'Custer Died for Your Sins: An Indian Manifesto'
In the following essay, James A. Phillips discusses Vine Deloria, Jr.'s work "Custer Died for Your Sins: An Indian Manifesto," emphasizing Deloria's confrontational style, critique of stereotypes, advocacy for retribalization, and use of humor amidst serious social critique.
If ["Custer Died for your Sins: an Indian Manifesto"] is indicative of Deloria's methods, he's more interested in results than in being tactful.
Nauseated by the traditional Indian image, he asserts the worth if not the dignity of the redman and blasts the political, social, and religious forces that perpetuate the Little Big Horn and wigwam stereotyping of his people. Admittedly and intentionally he offends the people from whom help might come—Congress, anthropologists, and churches.

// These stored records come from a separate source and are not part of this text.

(** * osgEarth CacheBin: scene-graph caching pipeline

    A shallow embedding of [src/osgEarth/CacheBin.cpp]:

    - [PrepareForCaching]: the visitor that strips user data containers and
      substitutes shallow clones of the textures found in texture slots;
    - [WriteExternalReferencesToCache]: the visitor that writes externally
      referenced images to the cache bin and renames them;
    - [CacheBin::writeNode]: the driver of the two visitors and the final write;
    - [osgEarthReadImageFromCachePseudoLoader]: the read-side plugin.

    Objects that C++ reaches through pointers (state sets, state attributes,
    images) live in an explicit store, so that sharing is visible; visitors are
    written in a state-and-failure monad over that store. *)

From Stdlib Require Import String Ascii NArith.
From Stdlib Require Import Hexadecimal HexadecimalPos HexadecimalN.
From Stdlib Require Import HexadecimalString.
From stdpp Require Import gmap strings list.

Local Open Scope string_scope.

#[local] Set Warnings "-register-all".

(** ** Strings *)

Module Str.

(** [std::string::find_last_of]: the index of the last character of [s]
    that satisfies [P], if there is one. *)
Fixpoint find_last_of (P : ascii -> bool) (s : string) : option nat :=
  match s with
  | EmptyString => None
  | String c s' =>
      match find_last_of P s' with
      | Some i => Some (S i)
      | None => if P c then Some 0 else None
      end
  end.

(** [std::string(s.begin() + n, s.end())]. *)
Fixpoint drop (n : nat) (s : string) : string :=
  match n, s with
  | O, _ => s
  | S n', String _ s' => drop n' s'
  | S _, EmptyString => EmptyString
  end.
(** * aws-basic-dynamic-webapp: the request handlers of [src/index.js]

    A shallow embedding of the Express application: the handlers registered
    in [src/index.js], the two Mongoose models of [src/models/], the two
    in-memory fallback arrays and the [useMongoDB] flag.

    - JavaScript strings are sequences of UTF-16 code units.
    - A request body field is a value as the body parsers produce it.
    - The process state (flag, arrays, collections, console) is passed
      explicitly; what the handler reads from outside the program (the clock,
      [Math.random], the outcome of a driver call) is an input of the request.
    - A handler either responds or lets an exception escape.

    The middleware in front of the handlers (request logging, body parsing,
    static files, method override) is not part of the model, except that the
    body parsers decide what a body field can be; the console holds what the
    program itself prints.  Mongoose and the server are described by what
    the handlers use of them: a collection is a list of documents, a model
    call returns or throws. *)

From Stdlib Require Import List ZArith NArith Bool String Ascii Lia QArith.
From Stdlib Require Import Permutation Sorted DecimalN.
Import ListNotations.

Set Implicit Arguments.
Set Warnings "-register-all".
Local Open Scope Z_scope.

(* ================================================================== *)
(** ** JavaScript strings *)

Module JsString.

(** One UTF-16 code unit. *)
Definition codeunit := N.
Definition jsstring := list codeunit.

(** A source literal (ASCII only) as code units. *)
Fixpoint lit (s : string) : jsstring :=
  match s with
  | EmptyString => []
  | String c r => N_of_ascii c :: lit r
  end.

Definition eqb (a b : jsstring) : bool :=
  if list_eq_dec N.eq_dec a b then true else false.

(** ECMAScript WhiteSpace and LineTerminator code points, the set that
    [String.prototype.trim] strips. *)
Definition is_ws (c : codeunit) : bool :=
  match c with
  | 9%N | 10%N | 11%N | 12%N | 13%N | 32%N | 160%N
  | 5760%N
  | 8192%N | 8193%N | 8194%N | 8195%N | 8196%N | 8197%N
  | 8198%N | 8199%N | 8200%N | 8201%N | 8202%N
  | 8232%N | 8233%N | 8239%N | 8287%N | 12288%N | 65279%N => true
  | _ => false
  end.

Fixpoint trimStart (s : jsstring) : jsstring :=
  match s with
  | [] => []
  | c :: r => if is_ws c then trimStart r else s
  end.

Definition trimEnd (s : jsstring) : jsstring := rev (trimStart (rev s)).

(** [s.trim()] *)
Definition trim (s : jsstring) : jsstring := trimEnd (trimStart s).

(** [s || d] on strings: the empty string is falsy. *)
Definition orElse (s d : jsstring) : jsstring :=
  match s with [] => d | _ => s end.

(** Whitespace-only (the empty string included), said without [trim]. *)
Definition all_ws (s : jsstring) : bool := forallb is_ws s.

(** [arr.join(sep)] on strings already converted. *)
Fixpoint join (sep : jsstring) (l : list jsstring) : jsstring :=
  match l with
  | [] => []
  | [x] => x
  | x :: r => x ++ sep ++ join sep r
  end.
(** The arguments of one call of [async_setup_entry]: Home Assistant calls
    it once per configured account, and again after [PlatformNotReady]. *)
Record attempt : Type := mkAttempt {
  options_ : Setup.options;
  get_lessons : Z -> Z -> Coordinator.answer;
  today : Z;
  today_again : Z;
  answers_ : Setup.answers;
  students_number : Z
}.

Definition run (DOMAIN : string) (DEFAULT : Z) (g : Setup.globals) (a : attempt)
    : Setup.outcome * Setup.globals * Coordinator.t * list effect :=
  Setup.async_setup_entry DOMAIN DEFAULT g (options_ a) (get_lessons a) (today a)
    (today_again a) (answers_ a) (students_number a).

(** The calls one after the other: the globals they leave and the calls
    they made into Home Assistant. *)
Fixpoint setups (DOMAIN : string) (DEFAULT : Z) (g : Setup.globals) (l : list attempt)
    : Setup.globals * list effect :=
  match l with
  | [] => (g, [])
  | a :: rest =>
      let '(_, g1, _, l1) := run DOMAIN DEFAULT g a in
      let '(g2, l2) := setups DOMAIN DEFAULT g1 rest in
      (g2, (l1 ++ l2)%list)
  end.

(** The log lines about a connection error. *)
Definition is_connection_log (e : effect) : bool :=
  match e with
  | LOGGER_error msg => String.prefix "Connection error" msg
  | _ => false
  end.

(** The device group of an entity: one per kind, the lessons of today and
    those of tomorrow apart. *)
Definition group (x : Setup.entity) : nat :=
  match x with
  | Setup.Grade _ => 0
  | Setup.Lucky _ => 1
  | Setup.Attendance _ => 2
  | Setup.Message _ => 3
  | Setup.Homework _ => 4
  | Setup.Exam _ => 5
  | Setup.Lesson e => if VulcanLessonEntity.is_tomorrow e then 7 else 6
  end.

End Attempts.

(** ** Sample values *)

Definition student0 : student_info.t :=
  student_info.mk 7 "Jan Kowalski" "3a" "SP 1" "gdansk".

Definition notify_all : Notify := mkNotify (Some true) (Some true) (Some true).

Definition grade0 : grade.t := grade.mk "5" "Math" "2024-01-10" "Quiz" "Nowak" "1".
Definition grade_placeholder : grade.t := grade.mk "-" "-" "-" "-" "-" "-".
Definition grade_joined : grade.t :=
  grade.mk "5" "WF_gr1" "2024-01-10" "Test" "Nowak" "1".
Definition grade_split : grade.t :=
  grade.mk "5_WF" "gr1" "2024-01-10" "Test" "Nowak" "1".

Definition attendance0 : attendance.t :=
  attendance.mk "obecność" "Math" "1" "2024-01-10" "10:00-10:45" 1000.
Definition attendance_late : attendance.t :=
  attendance.mk "spóźnienie" "Math" "1" "2024-01-10" "10:00-10:45" 1005.
Definition attendance_older : attendance.t :=
  attendance.mk "spóźnienie" "Math" "1" "2024-01-09" "10:00-10:45" 900.

Definition message0 : message.t :=
  message.mk 11 "Zebranie" "Dyrektor" "2024-01-10" "Zapraszam na zebranie.".
Definition message1 : message.t :=
  message.mk 12 "Wycieczka" "Wychowawca" "2024-01-11" "Zgody do piątku.".
Definition message_placeholder : message.t := message.mk 0 "-" "-" "-" "-".

Definition homework0 : homework.t := homework.mk "Zadanie 5" "Math" "Nowak" "2024-01-12".
Definition exam0 : exam.t := exam.mk "Ułamki" "Math" "Sprawdzian" "Nowak" "2024-01-15".
Definition lucky0 : lucky_number.t := lucky_number.mk "13" "2024-01-10".

Definition data0 : Data :=
  mkData student0 1 grade0 message0 lucky0 attendance0 homework0 exam0 notify_all.

Definition data_joined : Data :=
  mkData student0 1 grade_joined message0 lucky0 attendance0 homework0 exam0 notify_all.

Definition notify_off : Notify := mkNotify (Some false) None (Some false).

Definition data_off : Data :=
  mkData student0 1 grade_placeholder message0 lucky0 attendance0 homework0 exam0 notify_off.

Definition attendance_present_later : attendance.t :=
  attendance.mk "obecność" "Physics" "2" "2024-01-10" "11:00-11:45" 1010.

(** A backend that answers the placeholder message and [message0] in
    turn. *)
Definition flicker : nat -> res message.t :=
  fun i => if Nat.even i then Return message_placeholder else Return message0.

(** A world with an empty device registry whose backend has not been
    called yet. *)
Definition serving {E T : Type} (s : E) (r : nat -> res T) : world E T :=
  mkWorld s (mkClient r 0) ∅.

(** The same with the Messages device of student 7 registered. *)
Definition serving_registered {E T : Type} (s : E) (r : nat -> res T) : world E T :=
  mkWorld s (mkClient r 0) (<[("vulcan", "message7") := "device-1"]> ∅).

Definition always {T : Type} (v : T) : nat -> res T := fun _ => Return v.
Definition down {T : Type} : nat -> res T := fun _ => Raise (ClientConnectorError "down").
Definition flaky {T : Type} (v : T) : nat -> res T :=
  fun i => match i with O => Raise (ClientConnectorError "down") | _ => Return v end.

(** The four fields of the grade identity, as a tuple. *)
Definition grade_tuple (g : grade.t) : string * string * string * string :=
  (grade.content g, grade.subject g, grade.date g, grade.description g).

When he's not specifically attacking these groups, he's vituperative about the general society that allows other groups to have predicaments, problems, or troubles, but insists that Indians have a "plight."… The threat of Indian insurrection is more latent than tacit, and understandably so if we can believe his lengthy discussion of how Indians have been neglected, cheated, and starved in a society so concerned with improving the lot of minority groups such as the Blacks….
Although Deloria's subject is serious, he approaches it nonformally. In fact, he devotes a chapter to Indian humor in addition to generously sprinkling anecdotes and one-liners into his commentary….
The plea of this book is retribalization of the people and recolonization of unsettled areas of the nation while Indians fear-fully note the ever-present dangers of reservation entanglements and the black power movement. Indians must learn to employ unity as a weapon, something they have hitherto feared for minor, selfish reasons. If more voices as strong as Deloria's are heard, there may yet be a place in America for Indians. (p. 270)
James A. Phillips, "'Custer Died for Your Sins: An Indian Manifesto'," in Best Sellers (copyright 1969, by the University of Scranton), Vol. 29, No. 14, October 15, 1969, pp. 270-71.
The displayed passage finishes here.